Stored records:
....................

(* ===== verification/GTest.v ===== *)
(** * Unit tests as programs

    A TEST body threads the objects under test, of type [S], through calls and
    checks.  A check that fails ends the test ([None] inside), undefined behaviour is
    [None] outside; [passes] is neither.  ASSERT_ and EXPECT_ checks are not
    distinguished: both make the test fail. *)

From S2P Require Import Prelude.
From stdpp Require Import strings.

Local Open Scope Z_scope.

Module GTest.

Definition test (S A : Type) : Type := S -> ub (option (S * A)).

#[global] Instance test_ret (S : Type) : MRet (test S) := fun A a s => Some (Some (s, a)).

#[global] Instance test_bind (S : Type) : MBind (test S) := fun A B k m s =>
  match m s with
  | Some (Some (s, a)) => k a s
  | Some None => Some None
  | None => None
  end.

Section gtest.
Context {S : Type}.

(** A call on the objects, and a query. *)
Definition call {A} (f : S -> ub (S * A)) : test S A := fun s => r ← f s; Some (Some r).
Definition query {A} (f : S -> ub A) : test S A := fun s => a ← f s; Some (Some (s, a)).
Definition get {A} (f : S -> A) : test S A := query (fun s => Some (f s)).

Definition check (b : bool) : test S unit := fun s => Some (if b then Some (s, tt) else None).

Definition expect_true (m : test S bool) : test S unit := b ← m; check b.
Definition expect_false (m : test S bool) : test S unit := b ← m; check (negb b).
Definition expect_eq {A} `{EqDecision A} (m : test S A) (a : A) : test S unit :=
  x ← m; check (bool_decide (x = a)).

(** [ASSERT_NE(p, nullptr)] or [ASSERT_TRUE(p.has_value())], and what [p] holds. *)
Definition expect_some {A} (m : test S (option A)) : test S A :=
  x ← m; match x with Some a => mret a | None => fun _ => Some None end.

(** [EXPECT_FALSE(p.has_value())]. *)
Definition expect_none {A} (m : test S (option A)) : test S unit :=
  x ← m; match x with Some _ => check false | None => mret tt end.

Definition for_each {A} (l : list A) (body : A -> test S unit) : test S unit :=
  foldr (fun a rest => body a;; rest) (mret tt) l.

(** The test on freshly constructed objects. *)
Definition passes {A} (fixture : ub S) (body : test S A) : bool :=
  match fixture ≫= body with Some (Some _) => true | _ => false end.
End gtest.

(** The indices of a counted loop from 0. *)
Definition up_to (n : Z) : list Z := seqZ 0 n.

(** A test by name, with its verdict. *)
Definition all_pass (suite : list (String.string * bool)) : bool := forallb snd suite.
End GTest.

....................

• **Exercise**
Every line above that holds the word "Require" needs to be copied.

• **Response for this exercise**
From S2P Require Import Prelude.
From stdpp Require Import strings.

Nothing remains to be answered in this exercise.